The lines to reproduce run from the first one below to the line containing "boolean indexing /", both included. Reproduce them exactly and nothing else.

== Segment start ==

(** * Data Playground (app.py): the transform pipeline, the Analyzer and the
      Visualizer, over a model of the pandas operations the script calls.

    The script is a Streamlit page: widgets return the user's selections,
    pandas does the table work, plotly draws.  The embedding keeps that
    split:

    - [pd]  the pandas objects and methods app.py calls (column-major
            DataFrame with an index, typed Series, drop / dropna / fillna /
            boolean indexing / unique / isin / min / max / quantile / std);
    - [st]  the Streamlit widgets as functions of their options and of the
            user's interaction;
    - the upload and the four tabs of app.py, stage by stage, in an error
      monad: an exception that app.py does not catch aborts the script
      run.

    Numbers: a float64 cell is NaN or a rational.  NaN compares false with
    everything, as IEEE 754 says, and that is what the filters, the
    missing-value actions and the reductions that skip NaN depend on.
    Arithmetic on the rationals is exact: infinities, overflow and the
    rounding of sums and products are outside the model, and the
    statements below keep to what does not depend on them. *)

From Stdlib Require Import List String Ascii ZArith QArith Qabs Qround Qminmax.
From Stdlib Require Import Bool Lia Lqa DecimalString Sorted.
Import ListNotations.
Local Open Scope string_scope.

(* ------------------------------------------------------------------ *)
(** ** Python exceptions and the error monad *)

Inductive exn : Type :=
| KeyError (msg : string)
| TypeError (msg : string)
| ValueError (msg : string)
| NameError (msg : string)
| StreamlitAPIException (msg : string).

(** [str(e)], what an f-string prints for [{e}]. *)
Definition str_exn (e : exn) : string :=
  match e with
  | KeyError m | TypeError m | ValueError m | NameError m
  | StreamlitAPIException m => m
  end.

Inductive result (A : Type) : Type :=
| Ok (a : A)
| Raise (e : exn).
Arguments Ok {A} a.
Arguments Raise {A} e.

Definition bind {A B : Type} (c : result A) (k : A -> result B) : result B :=
  match c with
  | Ok a => k a
  | Raise e => Raise e
  end.

Notation "x <- c ;; k" := (bind c (fun x => k))
  (at level 61, c at next level, right associativity).

(** A Python [str | None], the value a selectbox hands back. *)
Definition py_eq (o : option string) (s : string) : bool :=
  match o with
  | Some t => String.eqb t s
  | None => false
  end.

(* ------------------------------------------------------------------ *)
(** ** Floats and boxed Python values *)

Inductive float : Type :=
| nan
| fin (q : Q).

Definition float_le (a b : float) : bool :=
  match a, b with
  | fin x, fin y => Qle_bool x y
  | _, _ => false
  end.

Definition float_ge (a b : float) : bool := float_le b a.


Definition float_of_Z (z : Z) : float := fin (inject_Z z).
Definition float_of_bool (b : bool) : float := fin (if b then 1 else 0)%Q.

Inductive pyobj : Type :=
| PInt (z : Z)
| PFloat (f : float)
| PBool (b : bool)
| PStr (s : string).

(** The number a Python object compares as, when it is one. *)
Definition pyobj_num (v : pyobj) : option Q :=
  match v with
  | PInt z => Some (inject_Z z)
  | PFloat (fin q) => Some q
  | PBool b => Some (if b then 1 else 0)%Q
  | PFloat nan | PStr _ => None
  end.

(** Equality as pandas' object hash table sees it: Python [==], except that
    NaN matches NaN. *)
Definition pyobj_eqb (v w : pyobj) : bool :=
  match v, w with
  | PFloat nan, PFloat nan => true
  | PStr s, PStr t => String.eqb s t
  | _, _ =>
      match pyobj_num v, pyobj_num w with
      | Some x, Some y => Qeq_bool x y
      | _, _ => false
      end
  end.

(* ------------------------------------------------------------------ *)
(** ** Generic list helpers *)

Fixpoint map2 {A B C : Type} (f : A -> B -> C) (l : list A) (r : list B)
  : list C :=
  match l, r with
  | a :: l', b :: r' => f a b :: map2 f l' r'
  | _, _ => []
  end.

(** Boolean indexing of an array: keep the positions whose mask is [true]. *)
Fixpoint take_mask {A : Type} (m : list bool) (l : list A) : list A :=
  match m, l with
  | b :: m', a :: l' => if b then a :: take_mask m' l' else take_mask m' l'
  | _, _ => []
  end.

Definition all_true (m : list bool) : bool := forallb (fun b => b) m.

(* ------------------------------------------------------------------ *)
(** ** pandas *)

Module pd.

(** A column: one array of one dtype.  [int64] and [bool_] cannot hold a
    missing value; [float64] holds NaN; [object_] holds any Python object
    and is where text lives.  These are the dtypes a CSV is read into;
    the datetime columns a spreadsheet can bring are outside the model. *)
Inductive Series : Type :=
| int64 (vs : list Z)
| float64 (vs : list float)
| bool_ (vs : list bool)
| object_ (vs : list pyobj).

(** A frame: the row index and the named columns, in order. *)
Record DataFrame : Type := mkDataFrame {
  index : list Z;
  data : list (string * Series)
}.

Definition columns (df : DataFrame) : list string := map fst (data df).
Definition shape0 (df : DataFrame) : nat := List.length (index df).
Definition shape1 (df : DataFrame) : nat := List.length (data df).

(** The cells of a column as Python objects. *)
Definition values (s : Series) : list pyobj :=
  match s with
  | int64 vs => map PInt vs
  | float64 vs => map PFloat vs
  | bool_ vs => map PBool vs
  | object_ vs => vs
  end.

Definition size (s : Series) : nat := List.length (values s).

(** Every column is as long as the index. *)
Definition well_formed (df : DataFrame) : Prop :=
  Forall (fun c => size (snd c) = shape0 df) (data df).

Definition well_formedb (df : DataFrame) : bool :=
  forallb (fun c => Nat.eqb (size (snd c)) (shape0 df)) (data df).

(** [pd.isna] on one cell. *)
Definition isna (v : pyobj) : bool :=
  match v with
  | PFloat nan => true
  | _ => false
  end.

Definition notna (v : pyobj) : bool := negb (isna v).

Definition Series_notna (s : Series) : list bool := map notna (values s).

Definition Series_mask (m : list bool) (s : Series) : Series :=
  match s with
  | int64 vs => int64 (take_mask m vs)
  | float64 vs => float64 (take_mask m vs)
  | bool_ vs => bool_ (take_mask m vs)
  | object_ vs => object_ (take_mask m vs)
  end.

(** [df[mask]]: the rows whose mask is True, index labels kept. *)
Definition getitem_mask (df : DataFrame) (m : list bool) : DataFrame :=
  {| index := take_mask m (index df);
     data := map (fun c => (fst c, Series_mask m (snd c))) (data df) |}.

Definition repr_labels (ls : list string) : string :=
  "[" ++ String.concat ", " (map (fun l => "'" ++ l ++ "'") ls) ++ "]".

Definition mem (l : string) (ls : list string) : bool :=
  existsb (String.eqb l) ls.

(** [df[name]]. *)
Fixpoint lookup (name : string) (cs : list (string * Series))
  : option Series :=
  match cs with
  | [] => None
  | (n, s) :: cs' => if String.eqb name n then Some s else lookup name cs'
  end.

Definition getitem (df : DataFrame) (name : option string) : result Series :=
  match name with
  | None => Raise (KeyError "None")
  | Some n =>
      match lookup n (data df) with
      | Some s => Ok s
      | None => Raise (KeyError ("'" ++ n ++ "'"))
      end
  end.

(** [df.drop(columns=labels)], with the default [errors='raise']: a label
    that is not a column is a KeyError. *)
Definition drop (df : DataFrame) (labels : list string) : result DataFrame :=
  match filter (fun l => negb (mem l (columns df))) labels with
  | [] =>
      Ok {| index := index df;
            data := filter (fun c => negb (mem (fst c) labels)) (data df) |}
  | missing => Raise (KeyError (repr_labels missing ++ " not found in axis"))
  end.

(** The row mask of [df.dropna()] (axis 0, how='any'): True where every
    column holds a value. *)
Definition notna_rows (df : DataFrame) : list bool :=
  fold_right (fun c m => map2 andb (Series_notna (snd c)) m)
             (repeat true (shape0 df)) (data df).
(** * rsql-criteria-typescript: the filter expression encoder

    A shallow embedding of [src/files/rsql-filter-expression.ts] and of the
    parts of the JavaScript runtime it calls ([String.prototype.replace] with
    a global pattern, [encodeURIComponent], [Number::toString], the [Date]
    getters, [Array.prototype.filter/map/join]), followed by the properties
    the specification states about them.

    JavaScript strings are sequences of UTF-16 code units, and
    [encodeURIComponent] raises [URIError] on an unpaired surrogate, so
    strings are lists of code units and every function that may raise
    returns a [Result]. *)

From Stdlib Require Import List NArith ZArith Bool Lia String Ascii.
Import ListNotations.

(* ------------------------------------------------------------------ *)
(** ** Exceptions *)

Module Js.

Inductive Exception : Type :=
| URIError            (* raised by encodeURIComponent *)
| TypeError           (* raised by [in] on a value that is not an object *)
| UserError (tag : N) (* anything a caller-supplied operator raises *).

Inductive Result (A : Type) : Type :=
| Ok (a : A)
| Throw (e : Exception).

Arguments Ok {A} a.
Arguments Throw {A} e.

Definition bind {A B} (r : Result A) (k : A -> Result B) : Result B :=
  match r with
  | Ok a => k a
  | Throw e => Throw e
  end.

Definition fmap {A B} (f : A -> B) (r : Result A) : Result B :=
  bind r (fun a => Ok (f a)).

Definition returns {A} (r : Result A) : bool :=
  match r with Ok _ => true | Throw _ => false end.

(** [Array.prototype.map] with a callback that may raise: the first
    exception aborts the traversal. *)
Fixpoint mapM {A B} (f : A -> Result B) (l : list A) : Result (list B) :=
  match l with
  | [] => Ok []
  | x :: t => bind (f x) (fun y => bind (mapM f t) (fun ys => Ok (y :: ys)))
  end.

End Js.

Export Js.

Declare Scope js_scope.
Delimit Scope js_scope with js.
Notation "x <- c ;; k" := (bind c (fun x => k))
  (at level 61, c at next level, right associativity) : js_scope.
Open Scope js_scope.

(* ------------------------------------------------------------------ *)
(** ** Strings: UTF-16 code units *)

Open Scope N_scope.

Definition code_unit := N.
Definition jsstring := list code_unit.

(** A string literal of the source (ASCII only). *)
Definition lit (s : string) : jsstring :=
  map N_of_ascii (list_ascii_of_string s).

Definition ch (a : ascii) : code_unit := N_of_ascii a.

(** The code units a real string can hold. *)
Definition is_code_unit (c : code_unit) : bool := c <? 65536.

== Segment end ==

■ RESPONSE BOX:
(** * Data Playground (app.py): the transform pipeline, the Analyzer and the
      Visualizer, over a model of the pandas operations the script calls.

    The script is a Streamlit page: widgets return the user's selections,
    pandas does the table work, plotly draws.  The embedding keeps that
    split:

    - [pd]  the pandas objects and methods app.py calls (column-major
            DataFrame with an index, typed Series, drop / dropna / fillna /
            boolean indexing / unique / isin / min / max / quantile / std);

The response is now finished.